Another application for the smartphone is the quick accessibility of the internet;  albeit the internet revolutionizing the digital age in itself, the newfound accessibility allows users to have instantaneous access to information, data, and other resources provided by the internet. The internet has allowed users to obtain real time information, as opposed to the slower means of obtaining news through the television,or the newspaper. Even Social media, powered by the internet, has transformed to become people’s form of news reception, allowing for constant and instantaneous broadcasting of current events. According to Berry College professor Matt J Duffy, “the introduction of smartphones represents a revolution in the ability of a journalist — and any other observer — to gather information and quickly disseminate it” (Duffy).  A prominent example is the “unrest in the Middle East in 2011, known as the Arab Spring, […] fueled in part by the ability of protesters to take high-quality photos and videos on smartphones and upload them to Facebook and Twitter without use of a computer” (Lellouche).
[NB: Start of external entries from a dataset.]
(** * Viewport transform engine of the infinite canvas

    A shallow embedding of [src/components/canva.tsx] (the variant with
    zoom support): the grid helper [gridToPixel], the React state of
    [InfiniteCanvas] and its keyboard, wheel, mouse and touch handlers,
    followed by what the component renders (grid lines, coordinate labels,
    debug readout), the variant of the same file without zoom ([Legacy])
    and the state and view of [additions/BitcoinPrice.tsx].

    JavaScript numbers are modelled by [JS.number]: exact real arithmetic on
    the finite values, together with the three special values of IEEE 754
    ([Infinity], [-Infinity], [NaN]) and the rules by which they arise and
    propagate (division by zero, [Math.max]/[Math.min] on [NaN], ...).
    Rounding, overflow and the sign of zero are not modelled: an equation
    between numbers is the closed form of what a handler computes, read
    over the reals; results on the zoom are stated as bounds and
    monotonicity, which rounding preserves. *)

From Stdlib Require Import Reals Lra List String Bool ZArith DecimalString Lia.
Import ListNotations.

Open Scope R_scope.

(* ================================================================== *)
(** ** JavaScript numbers *)
(* ================================================================== *)

Module JS.

Inductive number : Type :=
| Fin (r : R)
| PInf
| NInf
| NaN.

Inductive sign : Type := Neg | Zero | Pos.

Definition Rsign (x : R) : sign :=
  if Rlt_dec x 0 then Neg else if Rlt_dec 0 x then Pos else Zero.

(** Sign of a number that is not [NaN]. *)
Definition sgn (a : number) : sign :=
  match a with
  | Fin x => Rsign x
  | PInf => Pos
  | NInf => Neg
  | NaN => Zero
  end.

Definition sign_mul (s t : sign) : sign :=
  match s, t with
  | Zero, _ | _, Zero => Zero
  | Pos, Pos | Neg, Neg => Pos
  | Pos, Neg | Neg, Pos => Neg
  end.

(** The infinity of a given sign; a zero sign stands for an undefined
    form ([0 * Infinity], [0 / 0]) and gives [NaN]. *)
Definition inf_of (s : sign) : number :=
  match s with
  | Pos => PInf
  | Neg => NInf
  | Zero => NaN
  end.

Definition neg (a : number) : number :=
  match a with
  | Fin x => Fin (- x)
  | PInf => NInf
  | NInf => PInf
  | NaN => NaN
  end.

Definition add (a b : number) : number :=
  match a, b with
  | Fin x, Fin y => Fin (x + y)
  | NaN, _ | _, NaN => NaN
  | PInf, NInf | NInf, PInf => NaN
  | PInf, _ | _, PInf => PInf
  | NInf, _ | _, NInf => NInf
  end.

Definition sub (a b : number) : number := add a (neg b).

Definition mul (a b : number) : number :=
  match a, b with
  | Fin x, Fin y => Fin (x * y)
  | NaN, _ | _, NaN => NaN
  | _, _ => inf_of (sign_mul (sgn a) (sgn b))
  end.

(** [a / b].  A zero divisor is taken as [+0]: [x / 0] is the infinity of
    the sign of [x], and [0 / 0] is [NaN]. *)
Definition div (a b : number) : number :=
  match a, b with
  | NaN, _ | _, NaN => NaN
  | Fin x, Fin y =>
      if Req_dec_T y 0 then inf_of (Rsign x) else Fin (x / y)
  | Fin _, _ => Fin 0
  | _, Fin y =>
      inf_of (sign_mul (sgn a) (if Rlt_dec y 0 then Neg else Pos))
  | _, _ => NaN
  end.

(** [Math.max(a, b)] and [Math.min(a, b)]: [NaN] as soon as one argument
    is [NaN]. *)
Definition max (a b : number) : number :=
  match a, b with
  | NaN, _ | _, NaN => NaN
  | PInf, _ | _, PInf => PInf
  | NInf, c | c, NInf => c
  | Fin x, Fin y => Fin (Rmax x y)
  end.

Definition min (a b : number) : number :=
  match a, b with
  | NaN, _ | _, NaN => NaN
  | NInf, _ | _, NInf => NInf
  | PInf, c | c, PInf => c
  | Fin x, Fin y => Fin (Rmin x y)
  end.

(** [Math.hypot(a, b)]: [+Infinity] if an argument is infinite, otherwise
    [NaN] if one is [NaN], otherwise the Euclidean norm. *)
Definition hypot (a b : number) : number :=
  match a, b with
  | Fin x, Fin y => Fin (sqrt (x * x + y * y))
  | PInf, _ | NInf, _ | _, PInf | _, NInf => PInf
  | _, _ => NaN
  end.

(** Strict equality [a === b] on numbers: [NaN] equals nothing. *)
Definition eqb (a b : number) : bool :=
  match a, b with
  | Fin x, Fin y => if Req_dec_T x y then true else false
  | PInf, PInf | NInf, NInf => true
  | _, _ => false
  end.

(** [a < b] on numbers: false as soon as one argument is [NaN]. *)
Definition ltb (a b : number) : bool :=
  match a, b with
  | NaN, _ | _, NaN => false
  | Fin x, Fin y => if Rlt_dec x y then true else false
  | PInf, _ | _, NInf => false
  | NInf, _ | _, PInf => true
  end.

Definition is_finite (a : number) : bool :=
  match a with Fin _ => true | _ => false end.

End JS.

Import JS.

Declare Scope js_scope.
Delimit Scope js_scope with js.
Bind Scope js_scope with number.
Infix "+" := add : js_scope.
Infix "-" := sub : js_scope.
Infix "*" := mul : js_scope.
Infix "/" := div : js_scope.
Notation "- a" := (neg a) : js_scope.


(* ================================================================== *)
(** ** Configuration and the coordinate mapper *)
(* ================================================================== *)

Open Scope string_scope.

(** [GRID] (the two display flags play no part in the arithmetic). *)
Definition GRID_cellSize : number := Fin 400.
Definition GRID_centerX : number := Fin 5000.
Definition GRID_centerY : number := Fin 5000.

(** [ZOOM] *)
Definition ZOOM_min : number := Fin 0.2.
Definition ZOOM_max : number := Fin 2.0.
Definition ZOOM_step : number := Fin 0.1.
Definition ZOOM_default : number := Fin 1.0.

Record Point : Type := mkPoint { x : number; y : number }.

(** [gridToPixel] *)
Definition gridToPixel (gridX gridY : number) : Point :=
  {| x := (GRID_centerX + gridX * GRID_cellSize)%js;
     y := (GRID_centerY + gridY * GRID_cellSize)%js |}.

(** The inverse arithmetic on a surface position. *)
Definition pixelToGrid (p : Point) : Point :=
  {| x := ((x p - GRID_centerX) / GRID_cellSize)%js;
     y := ((y p - GRID_centerY) / GRID_cellSize)%js |}.

(* ================================================================== *)
(** ** Component state *)
(* ================================================================== *)

(** The [useState] cells of [InfiniteCanvas]. *)
Record State : Type := mkState {
  position : Point;
  zoomLevel : number;
  isDragging : bool;
  startPos : Point;
  lastDistance : option number;
  showTip : bool;
  showDebug : bool;
  showZoomControls : bool
}.

Definition setPosition (p : Point) (s : State) : State :=
  mkState p (zoomLevel s) (isDragging s) (startPos s) (lastDistance s)
          (showTip s) (showDebug s) (showZoomControls s).
Definition setZoomLevel (z : number) (s : State) : State :=
  mkState (position s) z (isDragging s) (startPos s) (lastDistance s)
          (showTip s) (showDebug s) (showZoomControls s).
Definition setIsDragging (b : bool) (s : State) : State :=
  mkState (position s) (zoomLevel s) b (startPos s) (lastDistance s)
          (showTip s) (showDebug s) (showZoomControls s).
Definition setStartPos (p : Point) (s : State) : State :=
  mkState (position s) (zoomLevel s) (isDragging s) p (lastDistance s)
          (showTip s) (showDebug s) (showZoomControls s).
Definition setLastDistance (d : option number) (s : State) : State :=
  mkState (position s) (zoomLevel s) (isDragging s) (startPos s) d
          (showTip s) (showDebug s) (showZoomControls s).
Definition setShowDebug (b : bool) (s : State) : State :=
  mkState (position s) (zoomLevel s) (isDragging s) (startPos s)
          (lastDistance s) (showTip s) b (showZoomControls s).
Definition setShowZoomControls (b : bool) (s : State) : State :=
  mkState (position s) (zoomLevel s) (isDragging s) (startPos s)
          (lastDistance s) (showTip s) (showDebug s) b.

(** The initial values given to [useState]. *)
Definition initialState : State :=
  {| position := {| x := Fin 0; y := Fin 0 |};
     zoomLevel := ZOOM_default;
     isDragging := false;
     startPos := {| x := Fin 0; y := Fin 0 |};
     lastDistance := None;
     showTip := true;
     showDebug := false;
     showZoomControls := false |}.

(* ================================================================== *)
(** ** The environment: window, bounding rectangle, events *)
(* ================================================================== *)

(** What the code reads from [window]: its inner size and whether the
    query string carries [debug=true]. *)
Record Window : Type := mkWindow {
  innerWidth : number;
  innerHeight : number;
  debugParam : bool
}.

(** The part of [getBoundingClientRect()] that the handlers read. *)
Record DOMRect : Type := mkRect { left : number; top : number }.

(** A client position: a [Touch], or the position of a [MouseEvent]. *)
Record Touch : Type := mkTouch { clientX : number; clientY : number }.

Record WheelEvent : Type := mkWheel {
  ctrlKey : bool;
  deltaY : number;
  wheelClient : Touch
}.

(** The viewport position that puts the grid origin in the middle. *)
Definition centered (w : Window) : Point :=
  {| x := (innerWidth w / Fin 2 - GRID_centerX)%js;
     y := (innerHeight w / Fin 2 - GRID_centerY)%js |}.

(** The first effect ("Center the canvas initially"); [None] stands for
    [typeof window === "undefined"]. *)
Definition centerEffect (w : option Window) (s : State) : State :=
  match w with
  | None => s
  | Some w =>
      let s := setPosition (centered w) s in
      let s := if debugParam w then setShowDebug true s else s in
      setShowZoomControls (JS.ltb (innerWidth w) (Fin 768)) s
  end.

(* ================================================================== *)
(** ** Keyboard shortcuts and zoom buttons *)
(* ================================================================== *)

Definition key_is (key a b : string) : bool :=
  String.eqb key a || String.eqb key b.

Definition handleKeyDown (w : Window) (key : string) (s : State) : State :=
  let s := if key_is key "d" "D"
           then setShowDebug (negb (showDebug s)) s else s in
  let s := if key_is key "c" "C"
           then setPosition (centered w) s else s in
  let s := if key_is key "r" "R"
           then setZoomLevel ZOOM_default s else s in
  let s := if key_is key "+" "="
           then setZoomLevel (JS.min (zoomLevel s + ZOOM_step)%js ZOOM_max) s
           else s in
  let s := if key_is key "-" "_"
           then setZoomLevel (JS.max (zoomLevel s - ZOOM_step)%js ZOOM_min) s
           else s in
  s.

Definition zoomIn (s : State) : State :=
  setZoomLevel (JS.min (zoomLevel s + ZOOM_step)%js ZOOM_max) s.

Definition zoomOut (s : State) : State :=
  setZoomLevel (JS.max (zoomLevel s - ZOOM_step)%js ZOOM_min) s.

Definition resetZoom (s : State) : State :=
  setZoomLevel ZOOM_default s.

(* ================================================================== *)
(** ** Wheel zoom *)
(* ================================================================== *)

(** The clamp written [Math.max(ZOOM.min, Math.min(ZOOM.max, z))]. *)
Definition clampZoom (z : number) : number :=
  JS.max ZOOM_min (JS.min ZOOM_max z).

(** The new position that both zoom handlers compute around a focal
    point [(fx, fy)]. *)
Definition zoomAround (fx fy scaleFactor : number) (p : Point) : Point :=
  {| x := (fx - (fx - x p) * scaleFactor)%js;
     y := (fy - (fy - y p) * scaleFactor)%js |}.

(** [handleWheel]; [rect] is [canvasRef.current?.getBoundingClientRect()],
    [None] when the ref is empty. *)
Definition handleWheel (rect : option DOMRect) (e : WheelEvent) (s : State)
  : State :=
  if negb (ctrlKey e) then s else
  let delta := (deltaY e * Fin (-0.01))%js in
  let newZoomLevel := clampZoom (zoomLevel s + delta * ZOOM_step)%js in
  if negb (JS.eqb newZoomLevel (zoomLevel s)) then
    match rect with
    | None => s
    | Some rect =>
        let mouseX := (clientX (wheelClient e) - left rect)%js in
        let mouseY := (clientY (wheelClient e) - top rect)%js in
        let scaleFactor := (newZoomLevel / zoomLevel s)%js in
        let newPosition := zoomAround mouseX mouseY scaleFactor (position s) in
        setPosition newPosition (setZoomLevel newZoomLevel s)
    end
  else s.

(* ================================================================== *)
(** ** Mouse drag *)
(* ================================================================== *)

(** The drag anchor stored in [startPos]: the client position minus the
    current position. *)
Definition anchorAt (t : Touch) (s : State) : Point :=
  {| x := (clientX t - x (position s))%js;
     y := (clientY t - y (position s))%js |}.

(** The position a move event sets while dragging. *)
Definition draggedTo (t : Touch) (s : State) : Point :=
  {| x := (clientX t - x (startPos s))%js;
     y := (clientY t - y (startPos s))%js |}.

Definition handleMouseDown (e : Touch) (s : State) : State :=
  setStartPos (anchorAt e s) (setIsDragging true s).

Definition handleMouseMove (e : Touch) (s : State) : State :=
  if negb (isDragging s) then s else setPosition (draggedTo e s) s.

Definition handleMouseUp (s : State) : State :=
  setIsDragging false s.

(* ================================================================== *)
(** ** Touch: one-finger drag and two-finger pinch *)
(* ================================================================== *)

(** Distance between two contacts. *)
Definition touchDistance (touch1 touch2 : Touch) : number :=
  hypot (clientX touch1 - clientX touch2)%js
        (clientY touch1 - clientY touch2)%js.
     Lastly, smartphones have integrated entertainment platforms such as movie streaming services, phone games, and other various applications, redefining the entertainment market. The evolution of Netflix and its consequent success through the introduction of on demand video streaming through the internet occurred during the same time smartphone sales began to grow. Currently, Netflix is the second top grossing application in the apple store, the music streaming service  Pandora and Spotify ranks  3rd and 9th respectively, and the other top ten grossing applications are phone games.

     Smartphones have grown to become commonplace in western culture, shaping the entertainment industry, how individuals communicate amongst themselves, and how people receive information. It is important to be aware how a technological advancement such as the smartphone, can have an empowering effect on how individuals go about their day, and how a technological advancement such as the smartphone can shape a society.

Works Cited

Duffy, Matt J., “Smartphones in the Arab Spring.” IPI Report, summer 2011, International  Press Institute. Web. 4 Feb. 2017.

Ericsson Mobility Report: On The Pulse Of The Networked Society. Rep. Stockholm:        Ericsson, (2015). web.

Iqbal, Muzaffar. “In The Image Of The Machine.” Islam & Science (17037603) 8.2 (2010):    129-142. Academic Search Premier. Web. 4 Feb. 2017.

Lellouche, Michele. “Smartphones.” St. James Encyclopedia of Popular Culture, edited by Thomas Riggs, 2nd ed., vol. 4, St. James Press, 2013, pp. 598-599. Gale Virtual Reference  Library

Weise, Elizabeth. “Smartphones reaching saturation among Millennials.” USA Today.  N.p., 29 Oct. 2015. Web. 4 Feb. 2017.

Vanderbilt, Tom. “The Call Of The Future.” Wilson Quarterly 36.2 (2012): 52-56.  Academic Search Premier. Web. 5 Feb. 2017.